Activity
Below is a block of entries; repeat exactly the lines starting at the line that contains "O => str_Z n" and ending at the line that contains "[float()] first, a", both included.

-=-=-=-=-

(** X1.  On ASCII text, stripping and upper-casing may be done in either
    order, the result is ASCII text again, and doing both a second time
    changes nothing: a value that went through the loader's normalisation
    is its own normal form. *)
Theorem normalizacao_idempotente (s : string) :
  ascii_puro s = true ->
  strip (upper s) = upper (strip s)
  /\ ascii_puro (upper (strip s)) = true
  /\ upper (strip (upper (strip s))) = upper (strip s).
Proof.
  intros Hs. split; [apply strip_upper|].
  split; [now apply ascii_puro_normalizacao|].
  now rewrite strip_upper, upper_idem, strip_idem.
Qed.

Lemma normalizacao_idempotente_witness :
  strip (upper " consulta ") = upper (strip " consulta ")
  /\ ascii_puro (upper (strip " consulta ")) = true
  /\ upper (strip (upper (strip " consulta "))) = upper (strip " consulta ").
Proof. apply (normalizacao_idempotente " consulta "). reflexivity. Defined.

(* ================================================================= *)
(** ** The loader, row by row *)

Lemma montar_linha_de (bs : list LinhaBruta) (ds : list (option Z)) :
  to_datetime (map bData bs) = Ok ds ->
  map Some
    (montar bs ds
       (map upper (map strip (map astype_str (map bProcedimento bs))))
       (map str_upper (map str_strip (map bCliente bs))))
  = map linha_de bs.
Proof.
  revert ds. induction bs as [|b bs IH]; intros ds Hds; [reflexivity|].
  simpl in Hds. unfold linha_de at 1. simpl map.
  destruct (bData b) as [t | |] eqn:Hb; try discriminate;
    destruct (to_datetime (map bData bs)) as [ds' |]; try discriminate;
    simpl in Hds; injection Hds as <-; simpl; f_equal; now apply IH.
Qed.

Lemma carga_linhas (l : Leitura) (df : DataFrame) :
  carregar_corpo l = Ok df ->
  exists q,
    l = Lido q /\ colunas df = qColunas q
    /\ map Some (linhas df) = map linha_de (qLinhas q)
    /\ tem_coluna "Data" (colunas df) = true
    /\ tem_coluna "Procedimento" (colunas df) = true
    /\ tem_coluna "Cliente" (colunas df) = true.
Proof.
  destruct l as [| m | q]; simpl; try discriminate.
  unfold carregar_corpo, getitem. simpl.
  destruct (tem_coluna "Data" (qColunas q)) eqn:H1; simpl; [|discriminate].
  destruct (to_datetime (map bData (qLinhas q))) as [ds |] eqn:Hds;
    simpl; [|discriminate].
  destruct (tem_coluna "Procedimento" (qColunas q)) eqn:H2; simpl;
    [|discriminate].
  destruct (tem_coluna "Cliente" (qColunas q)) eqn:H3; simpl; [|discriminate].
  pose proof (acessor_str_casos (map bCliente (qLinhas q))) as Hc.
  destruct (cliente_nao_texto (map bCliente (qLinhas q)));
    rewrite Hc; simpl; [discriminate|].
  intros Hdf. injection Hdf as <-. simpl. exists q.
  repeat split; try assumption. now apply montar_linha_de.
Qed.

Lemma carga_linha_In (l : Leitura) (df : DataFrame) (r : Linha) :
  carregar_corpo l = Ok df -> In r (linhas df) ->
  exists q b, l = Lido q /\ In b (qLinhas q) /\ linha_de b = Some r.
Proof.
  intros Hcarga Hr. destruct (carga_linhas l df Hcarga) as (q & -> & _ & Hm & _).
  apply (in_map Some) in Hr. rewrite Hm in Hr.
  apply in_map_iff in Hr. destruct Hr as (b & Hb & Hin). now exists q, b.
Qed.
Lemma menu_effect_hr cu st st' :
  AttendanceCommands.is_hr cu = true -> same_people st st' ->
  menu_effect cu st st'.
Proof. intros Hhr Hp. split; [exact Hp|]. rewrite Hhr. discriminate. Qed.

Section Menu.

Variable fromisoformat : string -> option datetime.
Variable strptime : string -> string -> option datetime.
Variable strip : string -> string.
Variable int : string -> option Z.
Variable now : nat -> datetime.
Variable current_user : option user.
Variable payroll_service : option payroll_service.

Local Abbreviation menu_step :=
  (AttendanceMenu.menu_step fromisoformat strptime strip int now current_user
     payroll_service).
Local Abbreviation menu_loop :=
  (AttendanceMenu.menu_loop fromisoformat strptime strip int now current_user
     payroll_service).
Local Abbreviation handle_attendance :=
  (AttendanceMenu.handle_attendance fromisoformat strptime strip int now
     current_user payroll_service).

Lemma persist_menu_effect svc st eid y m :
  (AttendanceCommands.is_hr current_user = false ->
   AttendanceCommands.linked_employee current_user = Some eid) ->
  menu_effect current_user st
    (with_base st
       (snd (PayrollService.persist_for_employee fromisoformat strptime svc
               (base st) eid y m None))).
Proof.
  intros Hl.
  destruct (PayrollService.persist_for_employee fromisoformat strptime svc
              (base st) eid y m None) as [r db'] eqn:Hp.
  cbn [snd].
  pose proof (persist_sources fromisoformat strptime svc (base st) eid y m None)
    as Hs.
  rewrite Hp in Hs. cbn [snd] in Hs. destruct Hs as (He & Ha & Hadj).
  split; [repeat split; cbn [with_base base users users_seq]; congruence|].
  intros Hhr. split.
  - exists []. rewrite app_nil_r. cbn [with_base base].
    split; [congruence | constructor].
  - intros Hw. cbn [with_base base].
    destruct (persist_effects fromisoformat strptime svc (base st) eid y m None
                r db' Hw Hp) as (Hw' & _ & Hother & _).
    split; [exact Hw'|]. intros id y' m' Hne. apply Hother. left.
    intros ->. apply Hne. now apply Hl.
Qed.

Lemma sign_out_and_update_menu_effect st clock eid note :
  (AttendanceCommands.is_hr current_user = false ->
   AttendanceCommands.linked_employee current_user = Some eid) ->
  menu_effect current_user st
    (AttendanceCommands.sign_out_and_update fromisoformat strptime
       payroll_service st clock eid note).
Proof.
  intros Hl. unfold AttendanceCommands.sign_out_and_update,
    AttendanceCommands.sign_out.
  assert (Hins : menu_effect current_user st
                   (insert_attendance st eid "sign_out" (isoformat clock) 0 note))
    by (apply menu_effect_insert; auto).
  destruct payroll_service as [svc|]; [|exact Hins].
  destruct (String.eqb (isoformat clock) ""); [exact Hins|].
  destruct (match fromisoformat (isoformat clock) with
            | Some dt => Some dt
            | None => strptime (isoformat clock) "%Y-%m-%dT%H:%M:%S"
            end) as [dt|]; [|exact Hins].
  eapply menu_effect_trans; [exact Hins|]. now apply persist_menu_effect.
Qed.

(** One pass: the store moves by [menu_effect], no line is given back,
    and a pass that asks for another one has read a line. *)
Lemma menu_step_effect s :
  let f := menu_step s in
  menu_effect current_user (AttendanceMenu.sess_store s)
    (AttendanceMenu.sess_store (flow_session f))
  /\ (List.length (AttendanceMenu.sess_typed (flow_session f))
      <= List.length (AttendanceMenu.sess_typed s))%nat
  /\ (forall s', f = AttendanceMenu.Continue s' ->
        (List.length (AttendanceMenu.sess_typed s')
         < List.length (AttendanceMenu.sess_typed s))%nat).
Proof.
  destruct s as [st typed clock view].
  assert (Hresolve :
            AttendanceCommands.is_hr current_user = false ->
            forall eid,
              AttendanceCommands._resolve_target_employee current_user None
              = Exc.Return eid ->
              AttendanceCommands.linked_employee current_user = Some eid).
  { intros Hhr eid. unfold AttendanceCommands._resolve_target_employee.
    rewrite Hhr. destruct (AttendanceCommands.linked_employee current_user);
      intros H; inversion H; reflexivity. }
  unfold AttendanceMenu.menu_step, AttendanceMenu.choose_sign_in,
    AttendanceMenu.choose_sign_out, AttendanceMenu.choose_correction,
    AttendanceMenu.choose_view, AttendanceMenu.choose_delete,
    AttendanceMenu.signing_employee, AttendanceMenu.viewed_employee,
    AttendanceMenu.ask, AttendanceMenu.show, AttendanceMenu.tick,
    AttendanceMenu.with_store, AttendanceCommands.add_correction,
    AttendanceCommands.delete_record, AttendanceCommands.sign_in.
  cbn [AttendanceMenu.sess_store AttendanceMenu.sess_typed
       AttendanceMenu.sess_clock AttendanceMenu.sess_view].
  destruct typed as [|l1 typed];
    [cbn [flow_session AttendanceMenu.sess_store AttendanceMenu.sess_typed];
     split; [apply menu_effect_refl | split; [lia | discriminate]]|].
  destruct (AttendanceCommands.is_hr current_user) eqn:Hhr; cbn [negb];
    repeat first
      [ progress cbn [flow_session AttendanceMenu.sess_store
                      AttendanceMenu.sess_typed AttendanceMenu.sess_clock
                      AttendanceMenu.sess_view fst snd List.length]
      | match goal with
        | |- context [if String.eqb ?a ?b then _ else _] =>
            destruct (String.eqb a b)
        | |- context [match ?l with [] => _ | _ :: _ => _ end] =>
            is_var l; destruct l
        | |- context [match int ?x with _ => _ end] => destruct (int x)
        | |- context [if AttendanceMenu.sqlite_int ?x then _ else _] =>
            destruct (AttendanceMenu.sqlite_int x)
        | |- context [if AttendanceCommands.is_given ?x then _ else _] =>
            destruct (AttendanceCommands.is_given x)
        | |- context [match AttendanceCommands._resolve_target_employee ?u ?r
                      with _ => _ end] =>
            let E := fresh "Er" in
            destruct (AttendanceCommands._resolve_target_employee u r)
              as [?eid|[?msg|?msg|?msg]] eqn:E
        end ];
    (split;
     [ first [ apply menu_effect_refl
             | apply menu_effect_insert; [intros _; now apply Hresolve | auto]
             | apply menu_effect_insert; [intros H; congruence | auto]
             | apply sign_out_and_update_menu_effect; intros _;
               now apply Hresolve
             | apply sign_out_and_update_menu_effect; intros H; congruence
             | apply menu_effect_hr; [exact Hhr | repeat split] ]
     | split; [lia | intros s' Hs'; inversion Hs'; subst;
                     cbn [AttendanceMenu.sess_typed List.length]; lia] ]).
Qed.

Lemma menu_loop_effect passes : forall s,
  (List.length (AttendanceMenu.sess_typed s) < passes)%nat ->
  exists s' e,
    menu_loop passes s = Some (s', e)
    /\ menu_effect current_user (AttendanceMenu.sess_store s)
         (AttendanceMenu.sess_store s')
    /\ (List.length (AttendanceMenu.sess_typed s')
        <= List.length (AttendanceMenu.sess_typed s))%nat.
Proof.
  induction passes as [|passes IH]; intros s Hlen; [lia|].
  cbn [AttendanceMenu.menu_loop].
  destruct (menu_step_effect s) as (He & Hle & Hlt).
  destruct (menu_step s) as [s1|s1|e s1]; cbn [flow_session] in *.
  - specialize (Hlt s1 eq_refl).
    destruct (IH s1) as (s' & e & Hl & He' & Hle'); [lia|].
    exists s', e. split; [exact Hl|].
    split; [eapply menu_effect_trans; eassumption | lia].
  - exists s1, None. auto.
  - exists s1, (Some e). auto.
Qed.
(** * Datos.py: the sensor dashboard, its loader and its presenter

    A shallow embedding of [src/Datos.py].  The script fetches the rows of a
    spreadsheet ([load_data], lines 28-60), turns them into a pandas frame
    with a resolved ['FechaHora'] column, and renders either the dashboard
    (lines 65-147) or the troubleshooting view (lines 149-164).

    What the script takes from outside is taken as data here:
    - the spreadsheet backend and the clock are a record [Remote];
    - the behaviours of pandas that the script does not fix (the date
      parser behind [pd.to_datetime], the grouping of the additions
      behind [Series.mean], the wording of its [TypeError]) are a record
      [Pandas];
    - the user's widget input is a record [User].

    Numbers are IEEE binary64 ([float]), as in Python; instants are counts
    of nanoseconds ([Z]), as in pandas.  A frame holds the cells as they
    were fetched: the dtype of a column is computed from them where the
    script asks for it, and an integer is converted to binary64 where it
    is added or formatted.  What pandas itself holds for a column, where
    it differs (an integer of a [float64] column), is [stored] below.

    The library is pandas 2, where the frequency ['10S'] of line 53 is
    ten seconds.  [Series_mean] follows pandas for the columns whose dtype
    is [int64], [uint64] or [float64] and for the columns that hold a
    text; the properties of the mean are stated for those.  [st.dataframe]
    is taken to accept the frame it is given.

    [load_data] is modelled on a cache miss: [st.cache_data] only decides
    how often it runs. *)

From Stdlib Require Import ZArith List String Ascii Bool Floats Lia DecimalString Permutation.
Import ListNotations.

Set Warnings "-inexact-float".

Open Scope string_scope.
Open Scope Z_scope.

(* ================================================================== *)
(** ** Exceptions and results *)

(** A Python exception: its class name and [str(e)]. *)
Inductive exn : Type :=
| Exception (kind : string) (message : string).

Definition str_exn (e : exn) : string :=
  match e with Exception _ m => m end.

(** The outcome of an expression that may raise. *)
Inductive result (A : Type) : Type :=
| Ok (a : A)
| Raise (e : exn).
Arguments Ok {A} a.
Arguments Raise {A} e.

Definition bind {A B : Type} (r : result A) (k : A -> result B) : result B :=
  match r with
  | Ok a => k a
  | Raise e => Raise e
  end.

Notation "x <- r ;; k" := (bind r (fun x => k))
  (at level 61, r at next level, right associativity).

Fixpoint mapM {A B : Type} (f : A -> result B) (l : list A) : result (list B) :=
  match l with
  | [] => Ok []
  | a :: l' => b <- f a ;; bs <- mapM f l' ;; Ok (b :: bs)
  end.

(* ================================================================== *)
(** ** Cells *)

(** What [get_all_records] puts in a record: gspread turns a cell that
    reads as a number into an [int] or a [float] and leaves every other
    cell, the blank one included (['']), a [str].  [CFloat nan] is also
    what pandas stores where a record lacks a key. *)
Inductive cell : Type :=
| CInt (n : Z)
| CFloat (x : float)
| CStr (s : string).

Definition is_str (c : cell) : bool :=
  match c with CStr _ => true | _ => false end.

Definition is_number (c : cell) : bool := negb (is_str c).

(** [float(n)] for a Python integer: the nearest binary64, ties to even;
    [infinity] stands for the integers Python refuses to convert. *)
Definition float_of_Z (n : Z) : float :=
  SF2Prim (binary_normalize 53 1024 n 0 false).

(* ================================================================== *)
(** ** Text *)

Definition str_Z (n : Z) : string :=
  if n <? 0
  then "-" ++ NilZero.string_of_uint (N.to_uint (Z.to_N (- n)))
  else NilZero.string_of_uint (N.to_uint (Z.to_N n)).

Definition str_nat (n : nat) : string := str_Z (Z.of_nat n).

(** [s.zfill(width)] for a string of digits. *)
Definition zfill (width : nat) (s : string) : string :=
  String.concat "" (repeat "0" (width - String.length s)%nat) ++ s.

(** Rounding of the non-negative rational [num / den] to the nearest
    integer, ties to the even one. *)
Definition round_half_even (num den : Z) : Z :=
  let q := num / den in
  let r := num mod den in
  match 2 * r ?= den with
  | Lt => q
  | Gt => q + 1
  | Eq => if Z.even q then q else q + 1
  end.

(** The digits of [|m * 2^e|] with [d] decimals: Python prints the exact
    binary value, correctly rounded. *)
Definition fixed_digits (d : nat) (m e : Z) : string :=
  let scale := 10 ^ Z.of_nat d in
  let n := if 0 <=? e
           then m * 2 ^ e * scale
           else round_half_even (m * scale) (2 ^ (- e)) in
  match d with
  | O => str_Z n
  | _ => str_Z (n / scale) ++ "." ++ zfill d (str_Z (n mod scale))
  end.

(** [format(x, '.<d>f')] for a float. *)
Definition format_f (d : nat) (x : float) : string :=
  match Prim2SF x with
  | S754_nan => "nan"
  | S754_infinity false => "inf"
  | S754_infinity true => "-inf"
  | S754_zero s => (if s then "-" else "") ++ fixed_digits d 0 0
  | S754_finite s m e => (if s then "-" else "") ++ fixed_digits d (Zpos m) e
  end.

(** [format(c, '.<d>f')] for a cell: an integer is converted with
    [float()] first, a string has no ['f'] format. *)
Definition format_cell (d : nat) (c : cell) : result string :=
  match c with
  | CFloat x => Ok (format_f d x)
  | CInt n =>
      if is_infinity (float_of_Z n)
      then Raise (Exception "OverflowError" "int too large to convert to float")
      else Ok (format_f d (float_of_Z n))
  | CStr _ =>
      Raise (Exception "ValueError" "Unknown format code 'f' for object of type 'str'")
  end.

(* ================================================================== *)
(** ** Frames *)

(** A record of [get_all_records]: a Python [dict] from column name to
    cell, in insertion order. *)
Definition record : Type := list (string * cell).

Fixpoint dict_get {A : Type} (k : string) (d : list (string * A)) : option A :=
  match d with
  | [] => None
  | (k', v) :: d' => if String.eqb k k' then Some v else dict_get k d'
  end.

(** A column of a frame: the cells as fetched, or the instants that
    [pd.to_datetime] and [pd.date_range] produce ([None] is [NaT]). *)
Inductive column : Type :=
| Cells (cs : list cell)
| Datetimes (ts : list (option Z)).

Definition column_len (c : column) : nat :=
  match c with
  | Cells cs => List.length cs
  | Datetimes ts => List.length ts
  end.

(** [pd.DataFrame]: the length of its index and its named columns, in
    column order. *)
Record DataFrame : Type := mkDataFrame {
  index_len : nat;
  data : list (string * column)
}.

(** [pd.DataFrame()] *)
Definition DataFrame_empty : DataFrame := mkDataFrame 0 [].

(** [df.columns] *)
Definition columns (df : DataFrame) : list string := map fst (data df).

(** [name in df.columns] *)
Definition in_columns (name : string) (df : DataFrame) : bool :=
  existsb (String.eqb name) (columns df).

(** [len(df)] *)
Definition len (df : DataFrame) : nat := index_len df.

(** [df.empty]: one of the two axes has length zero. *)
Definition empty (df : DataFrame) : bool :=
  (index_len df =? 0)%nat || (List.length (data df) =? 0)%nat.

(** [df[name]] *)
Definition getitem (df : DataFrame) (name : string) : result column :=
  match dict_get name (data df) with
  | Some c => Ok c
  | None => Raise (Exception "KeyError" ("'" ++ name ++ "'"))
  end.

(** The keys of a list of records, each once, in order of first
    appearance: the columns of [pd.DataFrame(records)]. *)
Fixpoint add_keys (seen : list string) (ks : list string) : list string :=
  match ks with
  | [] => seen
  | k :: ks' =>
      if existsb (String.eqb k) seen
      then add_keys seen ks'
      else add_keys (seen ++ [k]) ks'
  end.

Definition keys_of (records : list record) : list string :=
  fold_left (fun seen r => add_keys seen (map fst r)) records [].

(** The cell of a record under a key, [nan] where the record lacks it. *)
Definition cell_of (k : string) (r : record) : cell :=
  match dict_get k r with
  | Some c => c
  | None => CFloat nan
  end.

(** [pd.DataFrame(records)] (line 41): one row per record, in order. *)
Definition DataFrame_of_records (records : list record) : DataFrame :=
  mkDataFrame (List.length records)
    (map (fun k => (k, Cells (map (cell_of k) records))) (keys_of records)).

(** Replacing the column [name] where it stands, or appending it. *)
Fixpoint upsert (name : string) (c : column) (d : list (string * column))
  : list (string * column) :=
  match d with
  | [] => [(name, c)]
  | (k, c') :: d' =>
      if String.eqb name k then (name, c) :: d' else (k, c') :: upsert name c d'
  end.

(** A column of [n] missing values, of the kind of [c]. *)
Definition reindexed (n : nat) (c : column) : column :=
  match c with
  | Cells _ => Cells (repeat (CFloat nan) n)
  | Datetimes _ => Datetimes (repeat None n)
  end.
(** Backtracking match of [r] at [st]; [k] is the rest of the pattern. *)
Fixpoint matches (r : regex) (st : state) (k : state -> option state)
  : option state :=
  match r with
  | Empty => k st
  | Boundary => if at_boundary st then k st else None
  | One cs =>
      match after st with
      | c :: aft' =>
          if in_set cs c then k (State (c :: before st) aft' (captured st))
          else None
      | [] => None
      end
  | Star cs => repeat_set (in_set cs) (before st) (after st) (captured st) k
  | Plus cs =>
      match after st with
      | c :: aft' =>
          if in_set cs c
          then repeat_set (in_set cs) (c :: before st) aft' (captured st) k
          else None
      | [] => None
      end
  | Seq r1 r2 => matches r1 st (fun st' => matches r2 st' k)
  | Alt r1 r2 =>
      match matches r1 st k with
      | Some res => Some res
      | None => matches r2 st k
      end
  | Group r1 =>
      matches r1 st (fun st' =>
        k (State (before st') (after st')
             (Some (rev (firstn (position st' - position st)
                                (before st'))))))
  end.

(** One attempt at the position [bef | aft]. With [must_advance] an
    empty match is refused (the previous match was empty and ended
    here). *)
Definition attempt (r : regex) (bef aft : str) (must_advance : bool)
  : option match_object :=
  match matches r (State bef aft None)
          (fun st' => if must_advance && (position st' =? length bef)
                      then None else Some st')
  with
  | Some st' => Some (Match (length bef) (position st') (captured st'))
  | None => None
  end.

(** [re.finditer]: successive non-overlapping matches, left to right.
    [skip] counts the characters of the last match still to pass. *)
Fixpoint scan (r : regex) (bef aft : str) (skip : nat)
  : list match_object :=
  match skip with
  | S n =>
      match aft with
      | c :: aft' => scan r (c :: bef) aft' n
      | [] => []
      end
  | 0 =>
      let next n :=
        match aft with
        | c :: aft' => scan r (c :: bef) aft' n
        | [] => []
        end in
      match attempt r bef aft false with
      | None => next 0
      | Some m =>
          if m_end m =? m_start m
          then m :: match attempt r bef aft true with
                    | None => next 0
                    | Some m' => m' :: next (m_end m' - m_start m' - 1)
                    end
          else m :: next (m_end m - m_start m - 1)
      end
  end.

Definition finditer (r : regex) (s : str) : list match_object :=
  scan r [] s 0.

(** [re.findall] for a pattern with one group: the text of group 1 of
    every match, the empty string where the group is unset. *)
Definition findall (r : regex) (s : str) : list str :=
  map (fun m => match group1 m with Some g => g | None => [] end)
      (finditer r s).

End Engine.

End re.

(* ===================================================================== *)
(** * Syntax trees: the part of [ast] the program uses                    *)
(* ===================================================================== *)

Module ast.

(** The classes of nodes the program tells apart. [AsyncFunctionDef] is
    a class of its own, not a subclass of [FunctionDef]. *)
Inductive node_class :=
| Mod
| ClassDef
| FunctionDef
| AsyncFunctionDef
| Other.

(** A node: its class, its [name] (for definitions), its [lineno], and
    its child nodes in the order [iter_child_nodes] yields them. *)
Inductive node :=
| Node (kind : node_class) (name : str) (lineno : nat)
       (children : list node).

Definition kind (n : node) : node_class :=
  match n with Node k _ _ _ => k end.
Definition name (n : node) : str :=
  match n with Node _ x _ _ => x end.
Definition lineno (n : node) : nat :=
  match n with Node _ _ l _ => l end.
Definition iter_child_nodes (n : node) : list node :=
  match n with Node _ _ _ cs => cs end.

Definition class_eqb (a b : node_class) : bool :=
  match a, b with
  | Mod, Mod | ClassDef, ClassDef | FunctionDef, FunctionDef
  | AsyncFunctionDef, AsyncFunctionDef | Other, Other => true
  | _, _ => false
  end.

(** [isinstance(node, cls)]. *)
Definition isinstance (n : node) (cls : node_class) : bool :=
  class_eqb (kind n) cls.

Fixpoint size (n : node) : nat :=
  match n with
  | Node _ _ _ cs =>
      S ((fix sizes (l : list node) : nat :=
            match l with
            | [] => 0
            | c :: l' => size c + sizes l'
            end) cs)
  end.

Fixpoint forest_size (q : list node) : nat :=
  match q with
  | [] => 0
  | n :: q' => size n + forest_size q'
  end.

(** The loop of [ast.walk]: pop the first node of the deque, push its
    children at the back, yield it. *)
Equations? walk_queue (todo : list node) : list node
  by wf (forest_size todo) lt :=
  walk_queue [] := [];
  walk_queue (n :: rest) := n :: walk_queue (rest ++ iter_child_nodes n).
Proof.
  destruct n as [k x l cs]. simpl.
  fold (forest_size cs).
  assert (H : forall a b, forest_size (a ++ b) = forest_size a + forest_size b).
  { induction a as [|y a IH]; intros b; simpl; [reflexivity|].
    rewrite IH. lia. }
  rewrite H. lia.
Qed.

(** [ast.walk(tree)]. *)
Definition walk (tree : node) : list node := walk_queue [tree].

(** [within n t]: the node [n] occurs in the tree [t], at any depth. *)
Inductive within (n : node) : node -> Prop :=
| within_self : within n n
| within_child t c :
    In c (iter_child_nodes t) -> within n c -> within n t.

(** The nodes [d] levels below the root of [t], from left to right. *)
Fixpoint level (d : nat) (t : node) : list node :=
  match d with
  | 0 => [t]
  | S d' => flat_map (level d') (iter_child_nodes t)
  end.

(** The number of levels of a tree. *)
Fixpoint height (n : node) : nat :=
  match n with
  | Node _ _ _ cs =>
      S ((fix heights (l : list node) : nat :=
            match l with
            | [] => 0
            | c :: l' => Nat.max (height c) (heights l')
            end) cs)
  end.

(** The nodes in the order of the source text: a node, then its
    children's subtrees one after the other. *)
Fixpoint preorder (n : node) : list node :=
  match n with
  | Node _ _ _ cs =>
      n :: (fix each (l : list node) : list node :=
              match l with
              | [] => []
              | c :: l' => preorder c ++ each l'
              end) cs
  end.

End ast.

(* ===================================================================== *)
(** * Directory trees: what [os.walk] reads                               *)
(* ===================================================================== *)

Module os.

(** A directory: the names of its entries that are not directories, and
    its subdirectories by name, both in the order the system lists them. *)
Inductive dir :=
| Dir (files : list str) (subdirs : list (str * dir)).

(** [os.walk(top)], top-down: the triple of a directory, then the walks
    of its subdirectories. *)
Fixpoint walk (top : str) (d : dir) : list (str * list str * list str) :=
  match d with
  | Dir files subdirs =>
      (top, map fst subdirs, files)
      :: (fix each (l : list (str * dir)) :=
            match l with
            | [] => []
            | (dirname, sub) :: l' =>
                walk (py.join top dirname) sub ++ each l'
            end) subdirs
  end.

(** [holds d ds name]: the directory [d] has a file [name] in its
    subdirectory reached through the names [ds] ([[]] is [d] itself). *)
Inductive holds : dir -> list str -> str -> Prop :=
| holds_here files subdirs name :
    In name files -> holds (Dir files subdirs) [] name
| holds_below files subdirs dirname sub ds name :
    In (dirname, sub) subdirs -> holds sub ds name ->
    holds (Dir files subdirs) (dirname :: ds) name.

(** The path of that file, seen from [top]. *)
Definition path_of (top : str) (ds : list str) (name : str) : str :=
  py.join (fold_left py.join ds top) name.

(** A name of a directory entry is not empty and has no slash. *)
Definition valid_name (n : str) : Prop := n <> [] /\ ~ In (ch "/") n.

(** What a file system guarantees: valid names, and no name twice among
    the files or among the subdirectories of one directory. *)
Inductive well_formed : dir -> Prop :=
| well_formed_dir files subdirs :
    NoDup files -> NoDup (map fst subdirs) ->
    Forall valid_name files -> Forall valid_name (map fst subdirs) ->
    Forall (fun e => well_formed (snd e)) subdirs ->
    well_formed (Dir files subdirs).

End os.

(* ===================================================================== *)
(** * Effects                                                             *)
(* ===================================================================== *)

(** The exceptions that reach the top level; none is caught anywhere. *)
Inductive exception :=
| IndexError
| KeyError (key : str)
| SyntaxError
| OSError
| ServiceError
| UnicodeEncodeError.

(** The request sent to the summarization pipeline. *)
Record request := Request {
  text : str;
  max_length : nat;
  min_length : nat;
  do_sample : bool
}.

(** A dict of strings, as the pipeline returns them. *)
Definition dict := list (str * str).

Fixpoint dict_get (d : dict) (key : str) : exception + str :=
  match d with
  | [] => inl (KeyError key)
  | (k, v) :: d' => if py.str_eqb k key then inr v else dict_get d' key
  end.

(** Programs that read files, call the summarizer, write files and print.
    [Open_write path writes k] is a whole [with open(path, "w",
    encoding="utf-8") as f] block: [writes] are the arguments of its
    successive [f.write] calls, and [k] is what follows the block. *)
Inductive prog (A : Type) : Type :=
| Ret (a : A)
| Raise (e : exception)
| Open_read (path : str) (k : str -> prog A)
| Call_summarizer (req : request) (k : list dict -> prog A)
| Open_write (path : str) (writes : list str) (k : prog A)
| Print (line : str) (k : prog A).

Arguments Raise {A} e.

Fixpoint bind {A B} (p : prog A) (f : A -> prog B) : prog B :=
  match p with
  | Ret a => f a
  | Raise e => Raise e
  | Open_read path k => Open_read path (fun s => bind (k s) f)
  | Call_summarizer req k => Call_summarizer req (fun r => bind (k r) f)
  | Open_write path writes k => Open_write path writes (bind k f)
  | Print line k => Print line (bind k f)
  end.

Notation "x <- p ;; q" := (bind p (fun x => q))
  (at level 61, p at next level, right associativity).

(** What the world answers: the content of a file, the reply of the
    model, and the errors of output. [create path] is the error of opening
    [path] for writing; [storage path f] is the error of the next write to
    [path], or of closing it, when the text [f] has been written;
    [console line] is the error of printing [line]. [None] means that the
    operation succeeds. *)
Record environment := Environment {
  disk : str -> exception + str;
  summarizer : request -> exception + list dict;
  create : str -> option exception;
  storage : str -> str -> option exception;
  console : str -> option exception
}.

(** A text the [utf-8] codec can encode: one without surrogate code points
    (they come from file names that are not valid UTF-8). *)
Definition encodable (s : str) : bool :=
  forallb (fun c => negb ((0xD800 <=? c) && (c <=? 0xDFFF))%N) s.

-=-=-=-=-

Response for this exercise
  | O => str_Z n
  | _ => str_Z (n / scale) ++ "." ++ zfill d (str_Z (n mod scale))
  end.

(** [format(x, '.<d>f')] for a float. *)
Definition format_f (d : nat) (x : float) : string :=
  match Prim2SF x with
  | S754_nan => "nan"
  | S754_infinity false => "inf"
  | S754_infinity true => "-inf"
  | S754_zero s => (if s then "-" else "") ++ fixed_digits d 0 0
  | S754_finite s m e => (if s then "-" else "") ++ fixed_digits d (Zpos m) e
  end.

(** [format(c, '.<d>f')] for a cell: an integer is converted with
    [float()] first, a string has no ['f'] format. *)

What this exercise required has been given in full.